→ **What is being asked**: Retype, word for word, every line from the one holding "os_step (if r" through the one holding "eapply wp_mono; [apply wp_HASH_Insert_Extended;" in the entries below, both included, and only those lines.

→ **Entries provided**:
Lemma bucket_at_key h sz i chain :
  Forall (bucket_at h sz i) chain → Forall (λ b, key_ok h (bkt_k b)) chain.
Proof. intros. eapply Forall_impl; [done|]. by intros b [? _]. Qed.

(** A key that is not in its own slot's chain is nowhere in the table. *)
Lemma not_in_slot h key i chain :
  hash_wf h → KEY_TO_INDEX h key (uSize h) = Some i →
  ppBucketTable h !! i = Some chain →
  key ∉ bkt_k <$> chain → key ∉ (contents h).*1.
Proof.
  intros Hwf Hi Hc Hn Hin. unfold contents in Hin.
  apply list_elem_of_fmap in Hin as ([k' v']&->&(b&[= -> ->]&Hb)%list_elem_of_fmap).
  apply list_elem_of_concat in Hb as (j&c&Hj&Hb). simpl in *.
  pose proof (proj1 (Forall_forall _ _) (tab_at _ _ _ (wf_tab _ Hwf) _ _ Hj) _ Hb) as [_ Hj'].
  assert (i = j) as -> by congruence. simplify_eq. apply Hn, list_elem_of_fmap. eauto.
Qed.

Lemma wp_HASH_Retrieve_Extended {St} h key (s : St) :
  hash_wf h → key_ok h key →
  wp (HASH_Retrieve_Extended (Some h) key) (λ r s', s' = s ∧
    ((key, r) ∈ contents h ∨ key ∉ (contents h).*1 ∧ r = 0)) s.
Proof.
  intros Hwf Hk. unfold HASH_Retrieve_Extended.
  destruct (tab_slot h _ _ key (proj1 (wf_size _ Hwf)) (wf_tab _ Hwf)) as (i&c&Hi&Hc&Hf).
  rewrite Hi. wp_step. apply wp_ret. wp_step. rewrite Hc. apply wp_ret, wp_ret.
  split; [done|].
  pose proof (chain_find_spec h key c (wf_comp _ Hwf) Hk (bucket_at_key _ _ _ _ Hf)) as Hs.
  destruct (chain_find h key c) as [v|]; simpl.
  - left. apply list_elem_of_fmap in Hs as (b&->&Hb). unfold contents.
    apply list_elem_of_fmap. exists b. split; [done|]. apply list_elem_of_concat. eauto.
  - right. split; [|done]. by eapply not_in_slot.
Qed.

Lemma wp_HASH_Remove_Extended h o key :
  hash_wf h → key_ok h key →
  wp (HASH_Remove_Extended key) (λ r st', ∃ h' o', st' = mk_hash_st o' (Some h') ∧
      hash_wf h' ∧ same_params h h' ∧
      (plenty o → load_ok h → load_ok h') ∧
      (contents h ≡ₚ (key, r) :: contents h' ∧ os_step (-1) o o' ∨
       key ∉ (contents h).*1 ∧ r = 0 ∧ h' = h ∧ o' = o))
    (mk_hash_st o (Some h)).
Proof.
  intros Hwf Hk. pose proof (wf_size _ Hwf) as Hsz. pose proof (wf_bound _ Hwf) as Hbd.
  unfold HASH_Remove_Extended. wp_steps. simpl.
  destruct (tab_slot h _ _ key (proj1 Hsz) (wf_tab _ Hwf)) as (i&c&Hi&Hc&Hf).
  rewrite Hi. wp_steps. rewrite Hc. wp_steps.
  pose proof (chain_remove_spec h key c (wf_comp _ Hwf) Hk (bucket_at_key _ _ _ _ Hf)) as Hs.
  destruct (chain_remove h key c) as [[v c']|].
  2:{ wp_steps. eexists _, _. split_and!; [done..|]. right. split_and!; [|done..].
      by eapply not_in_slot. }
  destruct Hs as (b&Hb&Hperm). unfold upd_tab, with_os. wp_steps. simpl.
  apply wp_OSFreeMem. wp_steps. simpl. set (h1 := set_uCount _ _).
  assert (contents h ≡ₚ (key, v) :: contents h1) as Hc1.
  { unfold contents, h1. simpl. rewrite <- Hb, <- (fmap_cons bkt_pair b).
    apply Permutation_map, (Permutation_app_inv_l c').
    rewrite <- (concat_insert_perm _ _ _ c' Hc), Hperm, <- !Permutation_middle.
    constructor. apply Permutation_app_comm. }
  assert (uCount h = Z.of_nat (length (contents h1)) + 1) as Hlen
    by (rewrite (wf_count _ Hwf), Hc1; simpl; lia).
  assert (uCount h1 = uCount h - 1) as Hcnt
    by (unfold h1; simpl; apply u32_small; unfold is_u32; lia).
  assert (hash_wf h1) as Hwf1.
  { split; [exact Hsz|exact (wf_min _ Hwf)| |lia|lia|].
    - simpl. eapply tab_ok_params; [|apply tab_ok_insert; [apply Hwf|]]; [done|].
      rewrite Hperm in Hf. by apply Forall_cons in Hf as [_ ?].
    - by eapply comp_ok_params; [|apply Hwf]. }
  assert (os_step (-1) o {| os_script := os_script o; os_live := os_live o - 1 |}) as Hos
    by (split; simpl; [lia|done]).
  replace (u32 (uCount h - 1)) with (uCount h1) by done.
  destruct (_ && _) eqn:Hcond.
  - apply andb_true_iff in Hcond as [Hld%Z.gtb_lt Hgt%Z.gtb_lt].
    rewrite Hcnt, Z.shiftl_mul_pow2, u32_small in Hld by (unfold is_u32; lia).
    wp_step. eapply wp_mono; [apply wp_Resize; [done| |]|].
    + pose proof (wf_min _ Hwf). rewrite Z.shiftr_div_pow2 by lia.
      pose proof (Z.div_le_upper_bound (uSize h) (2 ^ 1) 536870911). lia.
    + change (uMinimumSize h1) with (uMinimumSize h). lia.
    + intros r2 st2 (h2&o2&->&Hwf2&Hsp2&Hn2&Hc2&Hos2&Hu2&Hr2). wp_steps.
      eexists _, _. split_and!; [done..| |].
      * intros Hpl _. rewrite (Hr2 Hpl) in Hu2. unfold load_ok. rewrite Hu2, Hn2, Hcnt.
        rewrite Z.shiftr_div_pow2 by lia.
        pose proof (Z.div_le_lower_bound (uSize h) (2 ^ 1) (2 * (uCount h - 1))). lia.
      * left. split; [by rewrite Hc2|].
        eapply os_step_eq; [by eapply os_step_trans|lia].
  - wp_steps. eexists _, _. split_and!; [done..| |by left].
    intros _. unfold load_ok. rewrite Hcnt. simpl. lia.
Qed.

(** ** Tables with distinct keys are finite maps *)

Definition hash_rep (h : HASH_TABLE) (m : gmap (list Z) Z) : Prop :=
  hash_wf h ∧ contents h ≡ₚ map_to_list m.

Lemma hash_rep_count h m : hash_rep h m → uCount h = Z.of_nat (size m).
Proof. intros [Hwf Hc]. rewrite (wf_count _ Hwf), Hc. by rewrite length_map_to_list. Qed.

Lemma hash_rep_elem h m k v : hash_rep h m → (k, v) ∈ contents h ↔ m !! k = Some v.
Proof. intros [_ ->]. apply elem_of_map_to_list. Qed.

Lemma hash_rep_notin h m k : hash_rep h m → k ∉ (contents h).*1 → m !! k = None.
Proof.
  intros Hrep Hk. apply eq_None_not_Some. intros [v Hv]. apply Hk, list_elem_of_fmap.
  exists (k, v). split; [done|]. by apply (hash_rep_elem h m).
Qed.

Lemma hash_rep_empty h : hash_wf h → contents h = [] → hash_rep h ∅.
Proof. intros ? Hc. split; [done|]. by rewrite Hc, map_to_list_empty. Qed.

Lemma hash_rep_wf h m : hash_rep h m → hash_wf h.
Proof. by intros []. Qed.
#[export] Hint Resolve hash_rep_wf hash_rep_empty : hash.

Lemma wp_insert_map h m o key v :
  hash_rep h m → key_ok h key → m !! key = None → Z.of_nat (size m) < 134217728 →
  wp (HASH_Insert_Extended key v) (λ r st', ∃ h' o', st' = mk_hash_st o' (Some h') ∧
      hash_rep h' (if r then <[key := v]> m else m) ∧ same_params h h' ∧
      os_step (if r : bool then 1 else 0) o o' ∧ (plenty o → r = true))
    (mk_hash_st o (Some h)).
Proof.
  intros Hrep Hk Hm Hsz. pose proof (hash_rep_count _ _ Hrep).
  eapply wp_mono; [apply wp_HASH_Insert_Extended; [by eauto with hash|done|lia]|].
  intros r st' (h'&o'&->&Hwf&Hsp&Hos&Hpl&Hc). eexists _, _. split; [done|].
  split; [|split; [done|split; [done|tauto]]].
  split; [done|]. rewrite Hc, (proj2 Hrep). destruct r; [|done].
  by rewrite map_to_list_insert.
Qed.

Lemma wp_remove_map h m o key :
  hash_rep h m → key_ok h key →
  wp (HASH_Remove_Extended key) (λ r st', ∃ h' o', st' = mk_hash_st o' (Some h') ∧
      r = default 0 (m !! key) ∧ hash_rep h' (delete key m) ∧ same_params h h' ∧
      os_step (match m !! key with Some _ => -1 | None => 0 end) o o')
    (mk_hash_st o (Some h)).
Proof.
  intros Hrep Hk.
  eapply wp_mono; [apply wp_HASH_Remove_Extended; [by eauto with hash|done]|].
  intros r st' (h'&o'&->&Hwf&Hsp&_&[[Hc Hos]|(Hn&->&->&->)]); eexists _, _; (split; [done|]).
  - assert (m !! key = Some r) as Hm
      by (apply (hash_rep_elem h m); [done|]; rewrite Hc; by left).
    rewrite Hm. split_and!; [done| |done|done]. split; [done|].
    apply (Permutation_cons_inv (a := (key, r))). rewrite <- Hc, (proj2 Hrep).
    by rewrite map_to_list_delete.
  - pose proof (hash_rep_notin _ _ _ Hrep Hn) as Hm. rewrite Hm, delete_id by done.
    split_and!; [done..|apply os_step_refl].
Qed.

Lemma wp_retrieve_map {St} h m key (s : St) :
  hash_rep h m → key_ok h key →
  wp (HASH_Retrieve_Extended (Some h) key) (λ r s', s' = s ∧ r = default 0 (m !! key)) s.
Proof.
  intros Hrep Hk.
  eapply wp_mono; [apply wp_HASH_Retrieve_Extended; [by eauto with hash|done]|].
  intros r s' [-> [Hin|[Hn ->]]]; (split; [done|]).
  - by rewrite (proj1 (hash_rep_elem h m key r Hrep) Hin).
  - by rewrite (hash_rep_notin h m).
Qed.

(** The walk over the array is the walk over its concatenation. *)
Lemma iterate_chain_app {St} (cb : Z → Z → M St PVRSRV_ERROR) c1 c2 s :
  iterate_chain cb (c1 ++ c2) s =
  (e ← iterate_chain cb c1; if is_OK e then iterate_chain cb c2 else mret e) s.
Proof.
  revert s. induction c1 as [|b c1 IH]; intros s; [done|]. simpl.
  unfold mbind, M_bind, deref. destruct (head (bkt_k b)); [|done]. simpl.
  unfold mret, M_ret. by destruct (cb z (bkt_v b) s) as [[] s'| |]; simpl; rewrite ?IH.
Qed.

Lemma iterate_from_concat {St} (cb : Z → Z → M St PVRSRV_ERROR) n j tab s :
  (n + j = length tab)%nat →
  iterate_from n j tab cb s = iterate_chain cb (concat (drop j tab)) s.
Proof.
  revert j s. induction n as [|n IH]; intros j s Hn; simpl.
  - by rewrite drop_ge by lia.
  - destruct (lookup_lt_is_Some_2 tab j) as [c Hc]; [lia|].
    rewrite Hc, (drop_S _ _ _ Hc). simpl. rewrite iterate_chain_app.
    unfold mbind, M_bind, mret, M_ret. destruct (iterate_chain cb c s) as [[] s'| |]; try done.
    simpl. apply IH. lia.
Qed.

(** ** The table as a dictionary: sequences of operations *)

Inductive hash_op :=
| OpInsert (k v : Z)
| OpRemove (k : Z)
| OpRetrieve (k : Z).

Definition run_op (op : hash_op) : M hash_st Z :=
  match op with
  | OpInsert k v => b ← HASH_Insert k v; mret (Z.b2z b)
  | OpRemove k => HASH_Remove k
  | OpRetrieve k => st ← get; HASH_Retrieve (hs_tab st) k
  end.

Fixpoint run_ops (ops : list hash_op) : M hash_st (list Z) :=
  match ops with
  | [] => mret []
  | op :: ops => r ← run_op op; rs ← run_ops ops; mret (r :: rs)
  end.

(** The specification: a finite map, into which a key may only be inserted
    while it is absent.  [None] is a violation of that contract. *)
Definition spec_op (op : hash_op) (m : gmap (list Z) Z) : option (Z * gmap (list Z) Z) :=
  match op with
  | OpInsert k v =>
      match m !! [k] with Some _ => None | None => Some (1, <[[k] := v]> m) end
  | OpRemove k => Some (default 0 (m !! [k]), delete [k] m)
  | OpRetrieve k => Some (default 0 (m !! [k]), m)
  end.

Fixpoint spec_ops (ops : list hash_op) (m : gmap (list Z) Z)
    : option (list Z * gmap (list Z) Z) :=
  match ops with
  | [] => Some ([], m)
  | op :: ops =>
      match spec_op op m with
      | None => None
      | Some (r, m1) =>
          match spec_ops ops m1 with
          | None => None
          | Some (rs, m2) => Some (r :: rs, m2)
          end
      end
  end.

(** A table for one-word keys. *)
Definition word_rep (h : HASH_TABLE) (m : gmap (list Z) Z) : Prop :=
  hash_rep h m ∧ uKeySize h = sizeof_UINTPTR.

Lemma word_key h m k : word_rep h m → key_ok h [k].
Proof. intros [_ Hk]. unfold key_ok. by rewrite Hk. Qed.

Lemma word_rep_params h h' m m' :
  word_rep h m → hash_rep h' m' → same_params h h' → word_rep h' m'.
Proof. intros [_ Hk] ? (Hk'&_). split; [done|congruence]. Qed.

(** What a client may see when the memory can fail: an insertion also answers
    0 and then leaves the map as it is.  [replay ops rs m] is the map after the
    operations [ops] answered [rs], [None] if they could not have been. *)
Definition replay_op (op : hash_op) (r : Z) (m : gmap (list Z) Z) : option (gmap (list Z) Z) :=
  match op with
  | OpInsert k v => if r =? 1 then Some (<[[k] := v]> m) else if r =? 0 then Some m else None
  | OpRemove k => if r =? default 0 (m !! [k]) then Some (delete [k] m) else None
  | OpRetrieve k => if r =? default 0 (m !! [k]) then Some m else None
  end.

Fixpoint replay (ops : list hash_op) (rs : list Z) (m : gmap (list Z) Z)
    : option (gmap (list Z) Z) :=
  match ops, rs with
  | [], [] => Some m
  | op :: ops, r :: rs => m1 ← replay_op op r m; replay ops rs m1
  | _, _ => None
  end.

Definition tab_step (m m' : gmap (list Z) Z) (o o' : os) : Prop :=
  os_step (Z.of_nat (size m') - Z.of_nat (size m)) o o'.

→ **Response to this task**:
      os_step (if r : bool then 1 else 0) o o' ∧ (plenty o → r = true))
    (mk_hash_st o (Some h)).
Proof.
  intros Hrep Hk Hm Hsz. pose proof (hash_rep_count _ _ Hrep).
  eapply wp_mono; [apply wp_HASH_Insert_Extended; [by eauto with hash|done|lia]|].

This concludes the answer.